## Directions for this task
In the data below, find the line that contains "forall o, In" and the line that contains "assert (Hex : forall". Copy both, plus every line between them, exactly.

## Record set
___

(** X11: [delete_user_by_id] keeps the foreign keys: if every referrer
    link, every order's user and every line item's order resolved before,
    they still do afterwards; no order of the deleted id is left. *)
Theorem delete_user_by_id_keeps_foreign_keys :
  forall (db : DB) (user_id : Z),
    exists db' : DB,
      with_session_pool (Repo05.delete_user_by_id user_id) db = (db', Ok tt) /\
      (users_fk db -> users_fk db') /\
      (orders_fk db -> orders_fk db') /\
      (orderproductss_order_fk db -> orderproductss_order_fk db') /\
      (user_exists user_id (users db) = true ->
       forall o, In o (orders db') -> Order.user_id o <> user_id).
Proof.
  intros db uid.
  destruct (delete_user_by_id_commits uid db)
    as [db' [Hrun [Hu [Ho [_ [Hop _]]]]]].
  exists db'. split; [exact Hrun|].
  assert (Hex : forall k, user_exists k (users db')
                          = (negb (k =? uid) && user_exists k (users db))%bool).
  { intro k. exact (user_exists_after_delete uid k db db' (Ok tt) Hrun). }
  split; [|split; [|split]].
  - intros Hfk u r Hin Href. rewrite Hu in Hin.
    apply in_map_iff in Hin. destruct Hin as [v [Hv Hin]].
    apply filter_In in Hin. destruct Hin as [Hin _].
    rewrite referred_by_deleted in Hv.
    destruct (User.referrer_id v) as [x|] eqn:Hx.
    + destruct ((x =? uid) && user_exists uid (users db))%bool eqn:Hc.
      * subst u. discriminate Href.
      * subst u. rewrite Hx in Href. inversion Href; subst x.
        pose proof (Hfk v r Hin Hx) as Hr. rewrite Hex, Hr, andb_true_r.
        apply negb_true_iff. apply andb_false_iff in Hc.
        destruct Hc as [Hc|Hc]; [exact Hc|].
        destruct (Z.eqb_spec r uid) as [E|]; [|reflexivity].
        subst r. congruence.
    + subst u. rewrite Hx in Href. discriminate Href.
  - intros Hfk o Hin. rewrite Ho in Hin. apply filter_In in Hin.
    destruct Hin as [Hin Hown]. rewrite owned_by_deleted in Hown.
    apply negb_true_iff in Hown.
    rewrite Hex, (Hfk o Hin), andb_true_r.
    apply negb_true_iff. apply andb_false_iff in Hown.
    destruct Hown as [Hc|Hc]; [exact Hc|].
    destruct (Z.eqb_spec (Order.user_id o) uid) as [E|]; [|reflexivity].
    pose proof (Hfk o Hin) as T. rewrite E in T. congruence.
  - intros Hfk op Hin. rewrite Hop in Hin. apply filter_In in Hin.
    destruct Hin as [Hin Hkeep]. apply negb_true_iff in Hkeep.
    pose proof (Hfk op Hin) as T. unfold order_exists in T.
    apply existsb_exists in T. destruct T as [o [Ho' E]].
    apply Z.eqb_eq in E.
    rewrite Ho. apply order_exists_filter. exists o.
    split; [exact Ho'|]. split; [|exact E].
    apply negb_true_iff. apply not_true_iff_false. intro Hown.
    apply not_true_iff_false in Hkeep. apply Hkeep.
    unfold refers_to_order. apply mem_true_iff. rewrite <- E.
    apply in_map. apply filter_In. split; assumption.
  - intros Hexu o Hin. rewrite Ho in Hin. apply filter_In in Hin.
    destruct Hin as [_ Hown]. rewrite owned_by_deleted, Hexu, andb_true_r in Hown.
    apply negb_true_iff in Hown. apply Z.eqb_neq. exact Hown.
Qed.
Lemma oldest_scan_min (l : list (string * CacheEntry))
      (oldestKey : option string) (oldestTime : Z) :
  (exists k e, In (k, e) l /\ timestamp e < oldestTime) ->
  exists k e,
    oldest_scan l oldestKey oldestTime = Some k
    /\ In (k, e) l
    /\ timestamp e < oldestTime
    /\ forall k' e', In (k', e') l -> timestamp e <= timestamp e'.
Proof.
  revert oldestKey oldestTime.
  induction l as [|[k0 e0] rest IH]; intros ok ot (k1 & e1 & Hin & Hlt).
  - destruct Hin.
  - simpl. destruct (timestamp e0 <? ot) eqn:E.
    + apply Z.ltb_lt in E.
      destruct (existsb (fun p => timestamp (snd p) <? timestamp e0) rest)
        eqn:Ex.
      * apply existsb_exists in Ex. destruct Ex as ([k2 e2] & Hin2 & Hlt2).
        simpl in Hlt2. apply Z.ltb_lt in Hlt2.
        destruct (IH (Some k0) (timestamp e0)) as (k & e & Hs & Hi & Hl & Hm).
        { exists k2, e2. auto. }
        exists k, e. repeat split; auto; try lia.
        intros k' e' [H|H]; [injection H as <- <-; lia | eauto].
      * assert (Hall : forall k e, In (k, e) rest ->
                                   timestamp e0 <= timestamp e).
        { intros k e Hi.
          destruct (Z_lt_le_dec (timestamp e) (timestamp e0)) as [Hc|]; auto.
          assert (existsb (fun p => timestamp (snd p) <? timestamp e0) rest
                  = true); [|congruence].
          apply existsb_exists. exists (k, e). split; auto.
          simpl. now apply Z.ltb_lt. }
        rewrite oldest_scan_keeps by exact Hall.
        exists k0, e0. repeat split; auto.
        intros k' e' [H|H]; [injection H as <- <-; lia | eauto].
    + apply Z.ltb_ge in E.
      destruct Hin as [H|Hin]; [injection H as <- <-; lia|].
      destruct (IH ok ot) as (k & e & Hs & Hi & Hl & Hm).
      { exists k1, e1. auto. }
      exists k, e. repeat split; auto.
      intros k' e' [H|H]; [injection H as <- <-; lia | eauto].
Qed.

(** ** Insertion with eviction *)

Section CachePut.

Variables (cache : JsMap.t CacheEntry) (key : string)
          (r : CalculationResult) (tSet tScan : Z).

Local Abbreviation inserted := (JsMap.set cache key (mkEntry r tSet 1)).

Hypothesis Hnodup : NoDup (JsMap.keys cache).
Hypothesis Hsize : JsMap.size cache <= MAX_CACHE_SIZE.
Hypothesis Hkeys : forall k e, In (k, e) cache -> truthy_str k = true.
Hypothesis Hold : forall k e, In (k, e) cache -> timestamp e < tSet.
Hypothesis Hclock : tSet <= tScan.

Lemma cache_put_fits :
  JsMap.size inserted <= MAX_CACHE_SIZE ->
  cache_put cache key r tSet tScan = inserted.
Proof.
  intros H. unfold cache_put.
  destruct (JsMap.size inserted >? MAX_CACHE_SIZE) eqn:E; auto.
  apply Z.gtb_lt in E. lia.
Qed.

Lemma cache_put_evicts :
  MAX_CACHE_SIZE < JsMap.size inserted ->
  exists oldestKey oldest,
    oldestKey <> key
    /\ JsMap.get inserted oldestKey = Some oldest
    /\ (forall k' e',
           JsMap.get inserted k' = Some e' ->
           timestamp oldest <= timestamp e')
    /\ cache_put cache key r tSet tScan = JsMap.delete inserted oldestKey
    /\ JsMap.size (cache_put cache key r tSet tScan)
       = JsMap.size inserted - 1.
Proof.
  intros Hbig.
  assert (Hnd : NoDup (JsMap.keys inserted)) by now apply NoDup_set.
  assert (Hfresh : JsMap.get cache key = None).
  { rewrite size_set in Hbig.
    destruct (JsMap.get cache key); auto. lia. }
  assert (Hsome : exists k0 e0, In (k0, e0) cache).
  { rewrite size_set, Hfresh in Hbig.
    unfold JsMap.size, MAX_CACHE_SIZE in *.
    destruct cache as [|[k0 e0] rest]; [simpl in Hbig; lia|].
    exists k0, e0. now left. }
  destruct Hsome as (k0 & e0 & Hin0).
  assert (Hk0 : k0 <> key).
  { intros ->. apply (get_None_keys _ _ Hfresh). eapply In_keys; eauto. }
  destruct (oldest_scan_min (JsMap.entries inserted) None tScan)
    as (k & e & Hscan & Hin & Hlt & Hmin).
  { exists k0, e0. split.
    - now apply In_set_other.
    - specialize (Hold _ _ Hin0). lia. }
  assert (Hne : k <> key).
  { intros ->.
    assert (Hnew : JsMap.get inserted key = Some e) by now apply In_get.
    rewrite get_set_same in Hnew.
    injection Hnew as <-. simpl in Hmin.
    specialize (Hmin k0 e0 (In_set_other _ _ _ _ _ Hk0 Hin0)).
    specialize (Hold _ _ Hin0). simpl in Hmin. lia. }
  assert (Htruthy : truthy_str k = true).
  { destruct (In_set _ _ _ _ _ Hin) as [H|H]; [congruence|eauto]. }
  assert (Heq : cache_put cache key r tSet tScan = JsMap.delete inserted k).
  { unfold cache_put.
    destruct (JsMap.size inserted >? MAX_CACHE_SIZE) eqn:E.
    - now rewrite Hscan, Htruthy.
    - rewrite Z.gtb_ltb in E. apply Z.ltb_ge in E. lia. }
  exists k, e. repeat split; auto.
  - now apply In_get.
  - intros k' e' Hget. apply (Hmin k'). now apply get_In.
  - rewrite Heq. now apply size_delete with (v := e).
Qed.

___

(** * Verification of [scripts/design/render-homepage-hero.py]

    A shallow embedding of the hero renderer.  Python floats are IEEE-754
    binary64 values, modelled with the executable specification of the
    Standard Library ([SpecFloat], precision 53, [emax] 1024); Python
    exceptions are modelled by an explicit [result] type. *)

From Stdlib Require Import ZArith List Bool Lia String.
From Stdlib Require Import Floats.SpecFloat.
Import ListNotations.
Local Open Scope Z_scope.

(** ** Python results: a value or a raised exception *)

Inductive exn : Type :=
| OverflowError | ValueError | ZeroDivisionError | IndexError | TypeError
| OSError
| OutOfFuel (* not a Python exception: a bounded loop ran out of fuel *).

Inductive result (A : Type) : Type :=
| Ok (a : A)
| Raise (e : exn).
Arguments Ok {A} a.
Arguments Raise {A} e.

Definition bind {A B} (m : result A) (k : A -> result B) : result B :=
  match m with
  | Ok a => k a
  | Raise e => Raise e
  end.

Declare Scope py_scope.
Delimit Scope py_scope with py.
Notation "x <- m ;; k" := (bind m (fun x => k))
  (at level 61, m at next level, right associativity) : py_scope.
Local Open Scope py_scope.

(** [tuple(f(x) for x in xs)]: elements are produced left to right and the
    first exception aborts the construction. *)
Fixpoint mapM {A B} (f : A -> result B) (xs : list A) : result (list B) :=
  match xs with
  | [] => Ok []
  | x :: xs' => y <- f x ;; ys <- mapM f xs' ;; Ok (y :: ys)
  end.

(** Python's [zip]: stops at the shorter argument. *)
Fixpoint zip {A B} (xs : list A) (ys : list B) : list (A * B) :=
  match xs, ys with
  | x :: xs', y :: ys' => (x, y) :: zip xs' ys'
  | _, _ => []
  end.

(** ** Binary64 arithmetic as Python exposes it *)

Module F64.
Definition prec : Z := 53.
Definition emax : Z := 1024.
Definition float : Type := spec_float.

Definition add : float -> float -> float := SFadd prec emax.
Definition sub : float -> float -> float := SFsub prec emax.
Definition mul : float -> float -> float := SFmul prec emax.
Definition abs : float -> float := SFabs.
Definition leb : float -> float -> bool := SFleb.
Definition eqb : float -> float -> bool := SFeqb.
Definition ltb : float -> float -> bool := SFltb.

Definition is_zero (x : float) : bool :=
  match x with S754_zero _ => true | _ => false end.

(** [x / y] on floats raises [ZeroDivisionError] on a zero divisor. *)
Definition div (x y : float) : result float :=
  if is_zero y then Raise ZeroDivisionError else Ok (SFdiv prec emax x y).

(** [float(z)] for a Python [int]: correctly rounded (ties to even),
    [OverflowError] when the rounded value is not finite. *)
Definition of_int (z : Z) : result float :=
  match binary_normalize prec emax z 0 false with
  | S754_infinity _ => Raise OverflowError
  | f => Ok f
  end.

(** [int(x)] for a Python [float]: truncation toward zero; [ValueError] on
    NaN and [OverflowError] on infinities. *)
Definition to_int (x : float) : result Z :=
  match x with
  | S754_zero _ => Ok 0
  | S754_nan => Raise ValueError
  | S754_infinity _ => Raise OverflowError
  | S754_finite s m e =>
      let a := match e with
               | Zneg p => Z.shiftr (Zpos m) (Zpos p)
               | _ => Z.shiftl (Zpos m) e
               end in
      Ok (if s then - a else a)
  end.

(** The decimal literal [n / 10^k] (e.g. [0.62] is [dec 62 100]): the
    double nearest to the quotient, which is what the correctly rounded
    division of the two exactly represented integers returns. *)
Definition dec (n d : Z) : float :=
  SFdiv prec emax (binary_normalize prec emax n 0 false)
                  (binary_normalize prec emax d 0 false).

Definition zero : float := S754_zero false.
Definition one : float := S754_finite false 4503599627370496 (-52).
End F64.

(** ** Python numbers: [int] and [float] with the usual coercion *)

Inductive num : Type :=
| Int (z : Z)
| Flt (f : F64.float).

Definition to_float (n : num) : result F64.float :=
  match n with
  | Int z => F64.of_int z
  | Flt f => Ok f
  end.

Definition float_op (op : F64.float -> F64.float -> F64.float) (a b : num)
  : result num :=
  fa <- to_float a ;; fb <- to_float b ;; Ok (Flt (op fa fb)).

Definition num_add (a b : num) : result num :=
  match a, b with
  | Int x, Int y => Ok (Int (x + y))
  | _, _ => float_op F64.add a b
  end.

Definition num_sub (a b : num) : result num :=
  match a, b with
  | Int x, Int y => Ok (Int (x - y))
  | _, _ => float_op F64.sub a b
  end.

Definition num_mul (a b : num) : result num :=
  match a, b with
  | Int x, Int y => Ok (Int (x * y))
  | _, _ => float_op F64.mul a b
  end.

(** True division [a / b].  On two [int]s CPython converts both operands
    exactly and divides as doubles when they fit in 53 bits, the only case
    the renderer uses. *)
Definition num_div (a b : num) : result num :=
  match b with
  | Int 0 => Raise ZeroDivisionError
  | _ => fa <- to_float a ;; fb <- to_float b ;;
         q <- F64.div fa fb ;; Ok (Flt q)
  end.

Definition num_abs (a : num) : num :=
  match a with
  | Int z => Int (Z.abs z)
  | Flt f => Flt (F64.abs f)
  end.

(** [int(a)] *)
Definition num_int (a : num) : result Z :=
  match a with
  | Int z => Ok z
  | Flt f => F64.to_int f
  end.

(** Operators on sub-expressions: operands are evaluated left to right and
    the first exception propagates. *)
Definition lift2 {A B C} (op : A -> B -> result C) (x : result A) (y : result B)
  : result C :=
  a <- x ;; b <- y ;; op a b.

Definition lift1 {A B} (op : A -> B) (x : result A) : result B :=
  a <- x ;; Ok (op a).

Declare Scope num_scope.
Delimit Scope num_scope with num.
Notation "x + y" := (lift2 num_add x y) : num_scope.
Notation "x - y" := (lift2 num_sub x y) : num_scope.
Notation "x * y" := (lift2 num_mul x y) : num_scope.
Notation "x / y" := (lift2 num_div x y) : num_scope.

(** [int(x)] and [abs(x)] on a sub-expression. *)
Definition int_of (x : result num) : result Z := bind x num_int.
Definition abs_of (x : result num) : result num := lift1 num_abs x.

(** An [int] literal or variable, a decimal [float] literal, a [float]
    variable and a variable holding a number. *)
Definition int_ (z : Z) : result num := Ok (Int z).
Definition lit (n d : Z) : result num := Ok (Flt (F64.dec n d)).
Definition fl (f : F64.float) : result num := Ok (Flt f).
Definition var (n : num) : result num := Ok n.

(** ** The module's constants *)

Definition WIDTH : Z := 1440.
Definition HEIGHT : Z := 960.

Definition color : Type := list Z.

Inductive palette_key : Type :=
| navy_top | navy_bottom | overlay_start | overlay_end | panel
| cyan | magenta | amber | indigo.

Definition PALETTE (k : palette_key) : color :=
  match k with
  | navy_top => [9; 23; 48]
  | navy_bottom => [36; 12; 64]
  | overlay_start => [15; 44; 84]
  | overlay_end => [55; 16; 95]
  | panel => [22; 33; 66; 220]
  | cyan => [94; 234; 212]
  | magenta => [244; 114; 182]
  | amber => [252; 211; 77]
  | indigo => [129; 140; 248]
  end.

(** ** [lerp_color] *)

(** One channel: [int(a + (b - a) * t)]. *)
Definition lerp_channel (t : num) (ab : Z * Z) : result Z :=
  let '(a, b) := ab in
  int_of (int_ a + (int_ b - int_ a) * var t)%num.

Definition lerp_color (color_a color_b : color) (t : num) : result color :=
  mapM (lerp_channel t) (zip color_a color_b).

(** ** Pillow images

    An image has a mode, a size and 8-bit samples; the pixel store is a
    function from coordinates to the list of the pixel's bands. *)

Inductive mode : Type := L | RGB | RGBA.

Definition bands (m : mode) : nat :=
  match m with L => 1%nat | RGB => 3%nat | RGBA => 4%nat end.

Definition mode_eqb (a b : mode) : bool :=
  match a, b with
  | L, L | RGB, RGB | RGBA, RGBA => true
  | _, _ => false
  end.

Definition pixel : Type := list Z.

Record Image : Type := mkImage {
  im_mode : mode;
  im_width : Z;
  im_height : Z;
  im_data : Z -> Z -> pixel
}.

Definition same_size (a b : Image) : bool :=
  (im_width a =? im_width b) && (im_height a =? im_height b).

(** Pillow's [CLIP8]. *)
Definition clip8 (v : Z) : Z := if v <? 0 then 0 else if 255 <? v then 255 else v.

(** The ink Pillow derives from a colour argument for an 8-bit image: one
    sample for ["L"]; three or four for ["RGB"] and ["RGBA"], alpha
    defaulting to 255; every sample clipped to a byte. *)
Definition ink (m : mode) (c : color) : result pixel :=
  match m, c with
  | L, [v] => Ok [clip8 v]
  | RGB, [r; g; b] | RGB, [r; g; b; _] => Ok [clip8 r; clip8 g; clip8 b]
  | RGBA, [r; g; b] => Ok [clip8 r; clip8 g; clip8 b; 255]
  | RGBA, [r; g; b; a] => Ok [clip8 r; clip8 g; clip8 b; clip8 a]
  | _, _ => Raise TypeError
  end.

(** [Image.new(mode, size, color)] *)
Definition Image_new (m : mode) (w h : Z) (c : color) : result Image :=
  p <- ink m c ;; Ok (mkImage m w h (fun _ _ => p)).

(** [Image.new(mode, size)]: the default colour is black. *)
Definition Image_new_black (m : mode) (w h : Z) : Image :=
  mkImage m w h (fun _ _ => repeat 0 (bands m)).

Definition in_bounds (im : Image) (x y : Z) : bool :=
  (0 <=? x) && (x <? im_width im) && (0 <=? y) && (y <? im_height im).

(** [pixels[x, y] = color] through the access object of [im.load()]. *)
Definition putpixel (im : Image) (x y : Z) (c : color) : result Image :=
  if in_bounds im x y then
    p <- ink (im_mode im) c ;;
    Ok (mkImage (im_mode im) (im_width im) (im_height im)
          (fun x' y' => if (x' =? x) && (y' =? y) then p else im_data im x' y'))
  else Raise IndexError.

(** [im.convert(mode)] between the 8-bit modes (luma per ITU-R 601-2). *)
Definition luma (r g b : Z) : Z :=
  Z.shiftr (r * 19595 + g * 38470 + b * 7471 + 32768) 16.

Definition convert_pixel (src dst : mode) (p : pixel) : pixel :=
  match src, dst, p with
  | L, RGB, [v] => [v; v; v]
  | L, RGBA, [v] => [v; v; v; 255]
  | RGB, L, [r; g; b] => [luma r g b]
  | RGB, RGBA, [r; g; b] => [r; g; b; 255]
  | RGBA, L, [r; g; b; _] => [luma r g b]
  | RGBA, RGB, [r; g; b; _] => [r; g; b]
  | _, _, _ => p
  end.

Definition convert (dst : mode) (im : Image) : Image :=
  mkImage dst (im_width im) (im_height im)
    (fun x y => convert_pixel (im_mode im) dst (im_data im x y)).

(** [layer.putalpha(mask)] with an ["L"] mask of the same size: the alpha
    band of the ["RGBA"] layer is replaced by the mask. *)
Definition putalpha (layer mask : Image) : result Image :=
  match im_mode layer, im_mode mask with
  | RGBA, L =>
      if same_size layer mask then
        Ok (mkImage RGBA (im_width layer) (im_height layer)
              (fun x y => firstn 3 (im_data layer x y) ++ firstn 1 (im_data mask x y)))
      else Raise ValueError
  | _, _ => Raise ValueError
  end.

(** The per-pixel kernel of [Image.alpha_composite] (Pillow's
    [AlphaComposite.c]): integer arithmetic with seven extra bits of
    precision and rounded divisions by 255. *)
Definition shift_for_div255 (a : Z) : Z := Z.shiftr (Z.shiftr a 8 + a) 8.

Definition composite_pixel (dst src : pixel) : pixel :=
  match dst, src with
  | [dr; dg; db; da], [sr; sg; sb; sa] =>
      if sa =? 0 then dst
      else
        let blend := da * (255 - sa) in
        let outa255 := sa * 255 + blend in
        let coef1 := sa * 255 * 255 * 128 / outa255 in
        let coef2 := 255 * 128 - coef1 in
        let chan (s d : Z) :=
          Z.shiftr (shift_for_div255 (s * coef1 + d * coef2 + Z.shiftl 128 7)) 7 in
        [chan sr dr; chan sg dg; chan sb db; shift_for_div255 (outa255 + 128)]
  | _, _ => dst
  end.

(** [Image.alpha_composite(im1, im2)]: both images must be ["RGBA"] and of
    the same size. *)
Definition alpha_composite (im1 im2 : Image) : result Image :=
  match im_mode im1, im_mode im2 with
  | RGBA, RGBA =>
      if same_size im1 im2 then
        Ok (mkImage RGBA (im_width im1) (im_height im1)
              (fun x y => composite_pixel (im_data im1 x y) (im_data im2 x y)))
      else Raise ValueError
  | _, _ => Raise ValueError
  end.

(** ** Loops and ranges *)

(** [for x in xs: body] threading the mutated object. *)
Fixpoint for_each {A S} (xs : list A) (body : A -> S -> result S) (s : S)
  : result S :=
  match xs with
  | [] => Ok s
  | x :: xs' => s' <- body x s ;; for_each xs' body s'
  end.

___

## Answer to this task
       forall o, In o (orders db') -> Order.user_id o <> user_id).
Proof.
  intros db uid.
  destruct (delete_user_by_id_commits uid db)
    as [db' [Hrun [Hu [Ho [_ [Hop _]]]]]].
  exists db'. split; [exact Hrun|].
  assert (Hex : forall k, user_exists k (users db')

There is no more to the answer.